A favorite, dramatic moment for me is the attack on Tony Stark’s home. This is a defining symbolic moment as Tony’s Malibu Barbie dream home and all his toys fall into the sea, portraying the end of his life as an object of materialism and the collapse of his comfort zone. Slowly he is stripped down to nothing, from the loss of his home to his surprise crash landing in Tennessee far, far away. Jarvis malfunctions and he, too, is gone temporarily, leaving Tony without his trusty computer to guide him through turmoil. He has nothing to rely on but himself and the clothes on his back. As he tells Pepper, “I just stole a pancho from a wooden Indian.” It gets that bad.
He develops a relationship with a smart, manipulative little boy not unlike himself in the town of Rose Hill, TN. This boy helps him through his quest for answers and also his struggle with anxiety attacks.
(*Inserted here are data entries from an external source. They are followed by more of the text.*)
Lemma wp_main p :
  st p ∅ ∅ [] ->
  wp main (fun r p' => r = 0 /\ exists g t, passed g t /\ st p' ∅ ∅ t) p.
Proof.
  intros Hp. apply wp_bind. eapply wp_mono; [eapply wp_configure; exact Hp|]. intros g p1 Hp1.
  apply wp_bind. eapply wp_mono; [eapply wp_start; exact Hp1|].
  intros h p2 (Hh & v & Hv & Hp2). cbn [app] in Hp2.
  apply wp_bind. eapply wp_mono; [eapply wp_read_before_write; exact Hp2|].
  intros _ p3 (s0 & l0 & Hs0 & Hz & Hl0 & Hp3). cbn [app] in Hp3.
  apply wp_bind. eapply wp_mono; [eapply wp_schema_write; exact Hp3|].
  intros t1 p4 (s1 & l1 & Hs1 & Ht1 & Hl1 & Hp4). cbn [app] in Hp4.
  apply wp_bind. eapply wp_rand; [exact Hp4|]. intros r3 p5 Hp5.
  apply wp_bind. eapply wp_rand; [exact Hp5|]. intros r4 p6 Hp6.
  apply wp_bind. eapply wp_rand; [exact Hp6|]. intros r5 p7 Hp7. cbn zeta.
  set (value := snprintf 64 ("value-" +:+ _)). set (key := snprintf 64 ("e2e-insert-" +:+ _)).
  apply wp_bind. eapply wp_mono; [eapply wp_insert_write; exact Hp7|].
  intros t2 p8 (s2 & l2 & epoch & Hs2 & Ht2 & Hadv & Hl2 & He & He2 & Hp8). cbn [app] in Hp8.
  apply wp_bind. eapply wp_mono; [eapply wp_idempotent_retry; exact Hp8|].
  intros _ p9 (s3 & l3 & t3 & Hs3 & Ht3 & Heq & Hl3 & Hp9). cbn [app] in Hp9.
  apply wp_bind. eapply wp_mono; [eapply wp_reads_after_write; exact Hp9|].
  intros _ p10 (b & s4 & v4 & l4 & s5 & l5 & Hs4 & Hv4 & Hveq & Hs5 & Hone & Hl4 & Hl5 & Hp10).
  cbn [app] in Hp10. eapply wp_mono; [eapply wp_finish; exact Hp10|].
  intros r p11 (-> & c & Hp11). split; [done|]. cbn [app] in Hp11. cbn [app] in Hp11.
  exists g. eexists. split; [|exact Hp11].
  by eapply (Passed g v h s0 l0 s1 l1 t1 s2 l2 t2 epoch key _ s3 l3 t3 b s4 v4 value).
Qed.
As children do, he gives him a very innocent, wide-eyed piece of advice… “Why don’t you just build something?” The kid reminds him that he is Tony Stark, and he doesn’t need all that junk, and all those toys or even his suits to do great things. This brings him to that realization of what’s inside of him being more important than the things and materials he has. Tony does just as the boy suggests and using items from the hardware store and his innovative imagination he takes down the security of the Mandarin's lair without once stepping into a suit.
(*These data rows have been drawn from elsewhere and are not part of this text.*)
(** Files with the same keys give the same answers. *)
Lemma manifestHasTXID_keys (fs gs : list file) t :
  (forall k, k ∈ fkey <$> fs <-> k ∈ fkey <$> gs) -> manifestHasTXID fs t = manifestHasTXID gs t.
Proof.
  intros Hk. apply eq_true_iff_eq. rewrite !manifestHasTXID_spec.
  assert (Hh : forall fs gs : list file, (forall k, k ∈ fkey <$> fs -> k ∈ fkey <$> gs) ->
    (exists f, f ∈ fs /\ MinTXID f <= t <= MaxTXID f) ->
    exists f, f ∈ gs /\ MinTXID f <= t <= MaxTXID f).
  { intros fs' gs' Hs (f & Hf & Ht).
    destruct (proj1 (elem_of_fkeys (fkey f) gs')) as (g & Hg & [= H1 H2 H3]);
      [apply Hs, elem_of_fkeys; eauto|].
    exists g. split; [done|]. by rewrite H2, H3. }
  split; apply Hh; intros k; by apply Hk.
Qed.

Lemma manifestMaxTXID_keys (fs gs : list file) :
  (forall k, k ∈ fkey <$> fs <-> k ∈ fkey <$> gs) -> manifestMaxTXID fs = manifestMaxTXID gs.
Proof.
  assert (Hh : forall fs gs : list file, (forall k, k ∈ fkey <$> fs -> k ∈ fkey <$> gs) ->
    manifestMaxTXID fs <= manifestMaxTXID gs).
  { intros fs' gs' Hs. unfold manifestMaxTXID.
    destruct (manifestMaxTXID_acc fs' 0) as (_ & _ & [->|(f & Hf & ->)]);
      destruct (manifestMaxTXID_acc gs' 0) as (H0 & Hmax & _); [done|].
    destruct (proj1 (elem_of_fkeys (fkey f) gs')) as (g & Hg & [= H1 H2 H3]);
      [apply Hs, elem_of_fkeys; eauto|].
    rewrite <- H3. auto. }
  intros Hk. apply Z.le_antisymm; apply Hh; intros k; by apply Hk.
Qed.

Lemma roundtrip_spec (files : list file) (Hvalid : Forall valid_file files) :
  exists out, DecodeManifest (EncodeManifest (Some <$> files)) = Ok out /\
    StronglySorted le2 out /\ NoDup (fkey <$> out) /\
    (forall f, f ∈ out -> f ∈ files) /\
    (forall k, k ∈ fkey <$> out <-> k ∈ fkey <$> files) /\
    (forall t, manifestHasTXID out t = manifestHasTXID files t) /\
    manifestMaxTXID out = manifestMaxTXID files.
Proof.
  assert (Hid : omap id (Some <$> files) = files)
    by (clear; induction files as [|f fs IH]; [done|]; cbn; by rewrite IH).
  assert (Hs : Forall valid_file (sort3 files)).
  { unfold sort3. by rewrite merge_sort_Permutation. }
  destruct (decode_files_total [] _ Hs) as [out Ho].
  unfold DecodeManifest, EncodeManifest. cbn [Version Files]. rewrite Hid, Ho. cbn.
  destruct (decode_files_spec _ _ _ Ho) as (_ & Hnd & _ & Hin & Hk).
  assert (Hkeys : forall k, k ∈ fkey <$> sort2 out <-> k ∈ fkey <$> files).
  { intros k. rewrite !elem_of_fkeys. split.
    - intros (f & Hf & He). exists f. split; [|done].
      apply elem_of_sort3, Hin, elem_of_sort2, Hf.
    - intros (f & Hf & <-). apply (elem_of_sort3 f) in Hf.
      destruct (Hk f Hf) as [Hn|(g & Hg & He)%elem_of_fkeys]; [by apply not_elem_of_nil in Hn|].
      exists g. by rewrite elem_of_sort2. }
  eexists. split; [done|]. split_and!.
  - apply sort2_sorted.
  - unfold sort2. by rewrite merge_sort_Permutation.
  - intros f Hf. apply elem_of_sort3, Hin, elem_of_sort2, Hf.
  - done.
  - intros t. by apply manifestHasTXID_keys.
  - by apply manifestMaxTXID_keys.
Qed.

(** Writing a manifest and reading it back: the file list of valid files
      decodes, sorted and without repetitions, to exactly the same files (as
      level and TXID ranges), so it covers the same transactions and has the
      same tail. *)
Theorem manifest_roundtrip (files : list file) (Hvalid : Forall valid_file files) :
  exists out, DecodeManifest (EncodeManifest (Some <$> files)) = Ok out /\
    StronglySorted le2 out /\ NoDup (fkey <$> out) /\
    (forall f, f ∈ out -> f ∈ files) /\
    (forall k, k ∈ fkey <$> out <-> k ∈ fkey <$> files) /\
    (forall t, manifestHasTXID out t = manifestHasTXID files t) /\
    manifestMaxTXID out = manifestMaxTXID files.
Proof. by apply roundtrip_spec. Qed.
At the end of Iron Man 3, Tony comes to terms with the truth about his time thus far in the suit. It was in part a distraction, in other ways it was a way to control his fear by making bigger and better toys with the notion that they will help keep Pepper, and the rest of the world, safe. But he ends with saying that his suits were a “cocoon” and my heart lifted in that moment because Shane Black (the director) nailed it. You can see how throughout his story it was a cocoon. A cocoon is the net of new life, but you cannot come out of it without a great struggle beforehand, and nothing can assist you, lest you die to quickly. The struggle, the birth, is how you are transformed.
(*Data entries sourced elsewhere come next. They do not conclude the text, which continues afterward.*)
(* ===== verification/CAbi.v ===== *)
(** * CAbi: C declarations as data

    The extension and the VFS shim are compiled against two copies of SQLite's
    headers. This file gives the type in which their declarations are
    transcribed (C types without parameter names, which C ignores) and the
    comparisons the agreement theorems use. *)

From S2P Require Import Prelude.

Inductive ctype :=
  | TName (name : string)                   (* int, sqlite3_file, struct Mem *)
  | TConst (t : ctype)
  | TVolatile (t : ctype)
  | TPtr (t : ctype)
  | TArr (t : ctype)
  | TFun (ret : ctype) (params : list ctype)
  | TDots.                                  (* trailing variadic parameter *)

(** The type without its [const] qualifiers: calls through either type use
    the same registers and stack slots. *)
Fixpoint strip_const (t : ctype) : ctype :=
  match t with
  | TName n => TName n
  | TConst t => strip_const t
  | TVolatile t => TVolatile (strip_const t)
  | TPtr t => TPtr (strip_const t)
  | TArr t => TArr (strip_const t)
  | TFun r ps => TFun (strip_const r) (map strip_const ps)
  | TDots => TDots
  end.

Fixpoint ctype_eqb (a b : ctype) {struct a} : bool :=
  match a, b with
  | TName n, TName m => String.eqb n m
  | TConst a, TConst b | TVolatile a, TVolatile b
  | TPtr a, TPtr b | TArr a, TArr b => ctype_eqb a b
  | TFun r ps, TFun s qs =>
      ctype_eqb r s &&
      (fix go (ps qs : list ctype) : bool :=
         match ps, qs with
         | [], [] => true
         | p :: ps, q :: qs => ctype_eqb p q && go ps qs
         | _, _ => false
         end) ps qs
  | TDots, TDots => true
  | _, _ => false
  end%bool.

(** Induction with the hypothesis for every parameter. *)
Fixpoint ctype_ind' (P : ctype -> Prop)
  (Hn : forall n, P (TName n)) (Hc : forall t, P t -> P (TConst t))
  (Hv : forall t, P t -> P (TVolatile t)) (Hp : forall t, P t -> P (TPtr t))
  (Ha : forall t, P t -> P (TArr t))
  (Hf : forall r ps, P r -> Forall P ps -> P (TFun r ps)) (Hd : P TDots)
  (t : ctype) : P t :=
  let rec := ctype_ind' P Hn Hc Hv Hp Ha Hf Hd in
  match t with
  | TName n => Hn n
  | TConst t => Hc t (rec t)
  | TVolatile t => Hv t (rec t)
  | TPtr t => Hp t (rec t)
  | TArr t => Ha t (rec t)
  | TFun r ps => Hf r ps (rec r)
      ((fix go (ps : list ctype) : Forall P ps :=
          match ps with
          | [] => List.Forall_nil P
          | p :: ps => List.Forall_cons P p ps (rec p) (go ps)
          end) ps)
  | TDots => Hd
  end.

Lemma ctype_eqb_eq a b : ctype_eqb a b = true <-> a = b.
Proof.
  revert b. induction a as [n|a IH|a IH|a IH|a IH|r ps IHr IHps|] using ctype_ind';
    intros []; simpl; try (split; [done | congruence]);
    try (rewrite IH; split; congruence).
  - rewrite String.eqb_eq. split; congruence.
  - rewrite andb_true_iff, IHr.
    match goal with |- context [_ /\ ?g = true] => assert (g = true <-> ps = params) as -> end;
      [| split; [intros [-> ->]; done | intros [= -> ->]; done]].
    clear IHr. revert params. induction IHps as [|p ps Hp _ IH]; intros [|q qs]; try done.
    rewrite andb_true_iff, Hp, IH. split; [intros [-> ->] | intros [= -> ->]]; done.
Qed.

#[export] Instance ctype_eq_dec : EqDecision ctype.
Proof.
  intros a b. destruct (ctype_eqb a b) eqn:H.
  - left. by apply ctype_eqb_eq.
  - right. rewrite <- ctype_eqb_eq, H. done.
Defined.

(** Same type up to [const]. *)
Definition compatible (a b : ctype) : bool := ctype_eqb (strip_const a) (strip_const b).

Lemma compatible_spec a b : compatible a b = true <-> strip_const a = strip_const b.
Proof. apply ctype_eqb_eq. Qed.

(** ** Tables *)

Fixpoint assoc {A} (k : string) (l : list (string * A)) : option A :=
  match l with
  | [] => None
  | (k', a) :: l => if String.eqb k k' then Some a else assoc k l
  end.

(** Offset of a member in a structure of pointers. *)
Fixpoint offset {A} (k : string) (l : list (string * A)) : option nat :=
  match l with
  | [] => None
  | (k', _) :: l => if String.eqb k k' then Some O else S <$> offset k l
  end.

Lemma offset_lookup {A} k (l : list (string * A)) i :
  offset k l = Some i -> exists a, l !! i = Some (k, a) /\ assoc k l = Some a.
Proof.
  revert i. induction l as [|[k' a] l IH]; intros i; simpl; [done|].
  destruct (String.eqb_spec k k') as [->|].
  - intros [= <-]. by exists a.
  - intros (j & Hj & ->)%fmap_Some. destruct (IH j Hj) as (b & Hb & Ha). by exists b.
Qed.

Lemma forallb_lookup {A} (f : A -> bool) (l : list A) i x :
  forallb f l = true -> l !! i = Some x -> f x = true.
Proof.
  intros Hf Hx. rewrite List.forallb_forall in Hf. apply Hf.
  by apply list_elem_of_In, (list_elem_of_lookup_2 _ i).
Qed.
The heart of all the Iron Man films is Pepperony (Sorry, I couldn’t resist!) Tony’s relationship with his steady, loyal Pepper Potts. These two are one of my favorite couples in all fictiondom. From the very beginning they have a chemistry and love that doesn’t always have to be spelled out for people; it’s obvious in all its subtleties. What I love so much about Pepper Potts is that she is a determined woman who works hard, but she doesn’t sacrifice her femininity to do so. She has a nurturing, sweet spirit but she also knows how to lead and it’s very inspiring. The two are match-made-in-heaven compliments of each other and possess a balance in strengths and weaknesses.
For years Pepper has fought for Tony and with him. My favorite moment of the Iron Man 3 was the amazing ending scene when Tony has Jarvis initiate the “Clean Slate Protocol," in which he blows up all his suits. Its all for Pepper, and to start fresh with her. He doesn’t choose his need for material things, or his fear that leads him to believe he needs those things, he chooses her. Like Fourth of July all the suits shoot light across the sky as Tony pulls her close and kisses her. Perfect.
The Iron Man films are by no means flawless or groundbreaking, but they aren’t supposed to be. They are there to tell the story of Tony Stark, and at that they fully succeed. From his cocoon he emerges imperfect, but victorious none the less. All hail the man in a can!